The association of ISH with age, smoking, alcohol intake and BMI was similar to that seen in another study from China,(15) although in the present study there was no association with gender, religion and salt intake as reported in the Chinese adult population. The prevalence of ISH in association with level of physical activity, BMI, smoking and alcoholism was according to the expectations and further substantiates previous researches.
Physical activity, assessed in this study as increments of BMR, takes into account only the activities of the past 24 h, which might have biased the estimate of level of physical activity. ‘Non-smoker’ and ‘non-alcoholic’ has been defined taking a cut off of the past one year, irrespective of the total duration of smoking and alcohol consumption, respectively. This could have led to a misclassification bias and dilution of the observed effect on hypertension. Smokeless tobacco has not been considered in this study, but an association with hypertension needs to be explored. Being a cross-sectional study, the possibility of bias due to lifestyle modification in subjects aware of their hypertensive status cannot be overruled. In the present study, 26.5% subjects with ISH were aware of their hypertensive status. The study design is not a very good one to look at determinants, nevertheless it highlights the fact that ISH is not a purely age-related phenomenon and further research is required to identify other factors influencing the prevalence of ISH and to elucidate measures for its control.

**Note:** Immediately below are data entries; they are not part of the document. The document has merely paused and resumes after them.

(* ===== verification/ProxyWatchLoop.v ===== *)
(** * Watching the proxy settings

    The read-only watchers of [src/proxy_guard]: [state.py] and [wininet_change_diff.py]
    (what changed and how risky it is), [proxy_watch.py] (the loop and its soak verdict),
    [soak.py] (does a disable stick) and [flip_flop.py] (is something switching it back).

    Clock readings are whole nanoseconds and inputs of the loops; a loop that has used them up
    is still running. *)

From S2P Require Import Prelude PyValue PyTime ProxyParser RegistryWriter IncidentClusters ProxyRestore RegistryReader GuardLoop.
From Stdlib Require Import Ascii String.
From stdpp Require Import strings.

Open Scope string_scope.
Open Scope Z_scope.
Open Scope py_scope.

(** ** The state *)

Inductive UIProxyMode := ui_disabled | ui_manual_localhost | ui_manual_remote | ui_pac | ui_auto_detect | ui_unknown.

Definition _classify_ui_mode (reg : ProxyRegistrySnapshot) (parsed : ParsedProxy) (is_enabled : bool)
    : UIProxyMode :=
  if negb (PyStr.is_empty (PyStr.strip (default "" reg.(pr_auto_config_url)))) then ui_pac
  else if bool_decide (reg.(pr_auto_detect) = Some 1) then ui_auto_detect
  else if negb is_enabled then ui_disabled
  else if parsed.(is_localhost_proxy)
          || bool_decide (parsed.(pp_mode) = manual_localhost)
          || bool_decide (parsed.(pp_mode) = http_https_localhost)
          || bool_decide (parsed.(pp_mode) = socks_localhost)
  then ui_manual_localhost
  else if parsed.(is_missing) || parsed.(is_malformed) then ui_unknown
  else if negb (PyStr.is_empty (PyStr.strip (default "" parsed.(pp_raw)))) then ui_manual_remote
  else ui_unknown.

Record WininetState := {
  ws_registry : ProxyRegistrySnapshot;
  ws_is_enabled : bool;
  ws_parsed : ParsedProxy;
  ws_ui_mode : UIProxyMode;
}.

Definition state_of_registry (reg : ProxyRegistrySnapshot) : WininetState :=
  let parsed := parse_proxy_server reg.(pr_proxy_server) in
  let is_enabled := bool_decide (reg.(pr_proxy_enable) = Some 1) in
  {| ws_registry := reg; ws_is_enabled := is_enabled; ws_parsed := parsed;
     ws_ui_mode := _classify_ui_mode reg parsed is_enabled |}.

Definition snapshot_wininet_state {W : Type} `{!CommandHost W} (w : W) : WininetState * W :=
  let '(reg, w') := read_proxy_registry w in (state_of_registry reg, w').

(** ** The difference of two states *)

(** The fields of a watch policy, its lists as lists. *)
Record WatchPolicy := {
  wp_allowed_process_names : list pyval;
  wp_allowed_proxy_ports : list pyval;
  wp_deny_unknown_localhost_proxy : bool;
  wp_auto_rollback : bool;
}.

(** The defaults of [load_watch_policy]. *)
Definition default_watch_policy : WatchPolicy :=
  {| wp_allowed_process_names := []; wp_allowed_proxy_ports := [];
     wp_deny_unknown_localhost_proxy := true; wp_auto_rollback := false |}.

Definition changed_labels (b a : ProxyRegistrySnapshot) : list string :=
  ((if bool_decide (b.(pr_proxy_enable) = a.(pr_proxy_enable)) then [] else ["ProxyEnable"])
   ++ (if bool_decide (b.(pr_proxy_server) = a.(pr_proxy_server)) then [] else ["ProxyServer"])
   ++ (if bool_decide (b.(pr_auto_config_url) = a.(pr_auto_config_url)) then [] else ["AutoConfigURL"])
   ++ (if bool_decide (b.(pr_auto_detect) = a.(pr_auto_detect)) then [] else ["AutoDetect"])
   ++ (if bool_decide (b.(pr_proxy_override) = a.(pr_proxy_override)) then [] else ["ProxyOverride"]))%list.

Inductive WatchRisk := wr_low | wr_medium | wr_high.

#[export] Instance WatchRisk_eq_dec : EqDecision WatchRisk.
Proof. solve_decision. Defined.

(** The ports [int] accepts; an infinite one raises. *)
Fixpoint allowed_ports (raw : list pyval) : result (list Z) :=
  match raw with
  | [] => Ok []
  | x :: raw' =>
      match py_int x with
      | Ok n => ns ← allowed_ports raw'; Ok (n :: ns)
      | Raise e => if type_or_value_error e then allowed_ports raw' else Raise e
      end
  end.

(** The first classification: a risk and its reasons. *)
Definition base_risk (b a : WininetState) (changed_fields : list string) : WatchRisk * list string :=
  let pac_before := PyStr.is_empty (PyStr.strip (default "" b.(ws_registry).(pr_auto_config_url))) in
  let pac_after := negb (PyStr.is_empty (PyStr.strip (default "" a.(ws_registry).(pr_auto_config_url)))) in
  let localhost := a.(ws_parsed).(is_localhost_proxy) in
  if b.(ws_is_enabled) && negb a.(ws_is_enabled) && negb pac_after
  then (wr_low, ["Proxy disabled during developer/tool session"])
  else if negb b.(ws_is_enabled) && a.(ws_is_enabled) then
    if localhost then (wr_high, ["Proxy enabled"; "Enabled target is localhost-loopback proxy"])
    else (wr_low, ["Proxy enabled"])
  else if PyStr.mem "ProxyServer" changed_fields then
    if localhost then (wr_high, ["ProxyServer registry value mutated"; "New ProxyServer resolves to localhost"])
    else (wr_low, ["ProxyServer registry value mutated"])
  else if PyStr.mem "AutoConfigURL" changed_fields && pac_after && pac_before
  then (wr_medium, ["AutoConfigURL added or replaced"])
  else if PyStr.mem "AutoConfigURL" changed_fields then (wr_medium, ["AutoConfigURL changed"])
  else match changed_fields with
       | [] => (wr_low, [])
       | _ => (wr_low, ["Proxy-related registry fields changed"])
       end.
(** C32: the pages of the event listing.  When the events file reads as [rows], every page is
    answered, and the pages, one after the other, are one listing: it holds the rows that
    match the filters, each as often as it is stored, newest first, and with descending
    identifiers among rows of one time.  Every page reports the length of the listing, and
    says there is more exactly when the next page is not empty. *)
Theorem event_pages_partition {R : RecordCodec} {M : RowModels} (s : JsonlStore)
    (rows : list EventRecord) (f : EventFilters) (size : Z) :
  read_rows event_validate s.(js_events) = Ok rows -> 1 <= size ->
  exists listing : list EventRecord, exists pages : nat -> PaginatedResponse EventRecord,
    (forall i, list_events s f (Z.of_nat i + 1) size = Ok (pages i))
    /\ concat (map (fun i => (pages i).(pg_items))
                 (seq 0 (Z.to_nat ((Z.of_nat (length listing) + size - 1) / size)))) = listing
    /\ (exists left_out, Permutation rows (listing ++ left_out)
         /\ Forall (event_matches f) listing /\ Forall (fun r => ~ event_matches f r) left_out)
    /\ StronglySorted not_older listing
    /\ forall i, (pages i).(pg_total) = Z.of_nat (length listing)
                 /\ ((pages i).(pg_has_more) = true <-> (pages (S i)).(pg_items) <> []).
Proof.
  intros Hr Hs. set (key r := (r.(er_timestamp_utc), r.(er_event_id))).
  set (listing := sort_descending key (_filter_events rows f)).
  exists listing, (fun i => _paginate listing (Z.of_nat i + 1) size).
  split; [intros i; unfold list_events; by rewrite Hr|]. split; [by apply pages_concat|].
  split; [|split].
  - destruct (filter_events_split rows f) as (left_out & Hp & Hm & Hl). exists left_out.
    assert (Permutation listing (_filter_events rows f)) as Hpl by apply sorted_by_Permutation.
    split; [by rewrite Hpl|]. split; [|done]. by rewrite Hpl.
  - eapply newest_first_sorted, (sorted_by_sorted (fun a b => pair_ltb b a) key).
    + intros a b c Hab Hbc. by eapply pair_ltb_trans.
    + intros a b. apply pair_ltb_asym.
    + intros a b Hne. destruct (pair_ltb_total a b Hne); [by right|by left].
    + intros a b. destruct (decide (a = b)); [by left|by right].
  - intros i. split; [done|]. rewrite has_more_iff by lia.
    by replace (Z.of_nat i + 1 + 1) with (Z.of_nat (S i) + 1) by lia.
Qed.
(** * devils: the browser state facade

    A shallow embedding of [src/index.ts]: the key/value store facade
    ([storageManager]), the theme controller ([themeManager]), the
    query-string codec ([qsm]), the scroll-position cache ([scrollBack])
    and the audio resource cache ([audioPlayer]), together with the part of
    the host (strings, values, [JSON], [btoa]/[atob], property lookup,
    [localStorage]) those functions call.

    Conventions.
    - A JS string is the list of its UTF-16 code units, each a [Z].
    - A JS number is a binary64 value, held exactly: an integer [JNum n],
      or [JReal x] for a dyadic fraction in lowest terms or an
      infinity.  [binary64] rounds a rational to the nearest such value,
      ties to even; the Numbers are the [n] and [x] that rounding leaves
      as they are ([is_Number]), and the conversions to text round the
      others first.  [-0] is not told from [0], which [===] and every
      operation of the module treat alike, and there is no [NaN], which
      no JSON text denotes.
    - A thrown exception is the [Throw] result of the [completion] monad.
    - [localStorage] is a finite map without quota. *)

From Stdlib Require Import ZArith QArith Qpower String Ascii List Lia DecimalFacts DecimalPos DecimalN Sorted.
From stdpp Require Import gmap list.

Local Open Scope Z_scope.

(** ** Strings *)

Definition jsstring := list Z.

(** The code units of an ASCII literal. *)
Definition js (s : string) : jsstring :=
  map (fun a => Z.of_N (N_of_ascii a)) (list_ascii_of_string s).

Definition code_unit (c : Z) : Prop := 0 <= c < 65536.

Definition wf_string (s : jsstring) : Prop := Forall code_unit s.

Definition str_eqb (a b : jsstring) : bool := bool_decide (a = b).

(** A string is truthy when it is not empty. *)
Definition nonempty (s : jsstring) : bool :=
  match s with
  | [] => false
  | _ :: _ => true
  end.

(** [s.slice(n)] for [0 <= n]. *)
Definition slice_from (n : nat) (s : jsstring) : jsstring := drop n s.

(** ** Completions *)

Inductive error : Type :=
| SyntaxError
| TypeError
| InvalidCharacterError.

Inductive completion (A : Type) : Type :=
| Normal (a : A)
| Throw (e : error).

Arguments Normal {A} a.
Arguments Throw {A} e.

Definition bind {A B : Type} (c : completion A) (k : A -> completion B) : completion B :=
  match c with
  | Normal a => k a
  | Throw e => Throw e
  end.

(** [try { body } catch (error) { handler }] *)
Definition try_catch {A : Type} (body : completion A) (handler : error -> completion A)
  : completion A :=
  match body with
  | Normal a => Normal a
  | Throw e => handler e
  end.

Declare Scope js_scope.
Delimit Scope js_scope with js.
Notation "x <- c ;; k" := (bind c (fun x => k))
  (at level 100, c at next level, right associativity) : js_scope.
Local Open Scope js_scope.

(** ** Values *)

(** A Number that is no integer: the fraction [m / 2^e] in lowest
    terms, that is with an odd [m], or an infinity. *)
Inductive nonintegral : Type :=
| Dyadic (m : Z) (e : positive)
| Infinity (negative : bool).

Of all these factors, increasing age, higher BMI values and smoking were significant independent predictors of ISH as revealed in multivariate logistic regression analysis. This emphasizes the need for further research to document the impact of modifiable risk factors of ISH and the effect of primary prevention in bringing down the burden of ISH. Given the risk of cardiovascular disease associated with ISH, hypertension screening and health education programs regarding weight reduction and cessation of smoking may be considered as a cost-effective public health approach in dealing with the morbidity attributed to ISH and cardiovascular diseases. This is a cross-sectional study designed to formulate the hypothesis for future research. This study is only a prelude to the upcoming research in the field of non-communicable diseases and indicates the insidious presence of ISH in the adult population and the underlying factors, which may be responsible for its occurrence.
Source of Support: Nil
Conflict of Interest: None declared.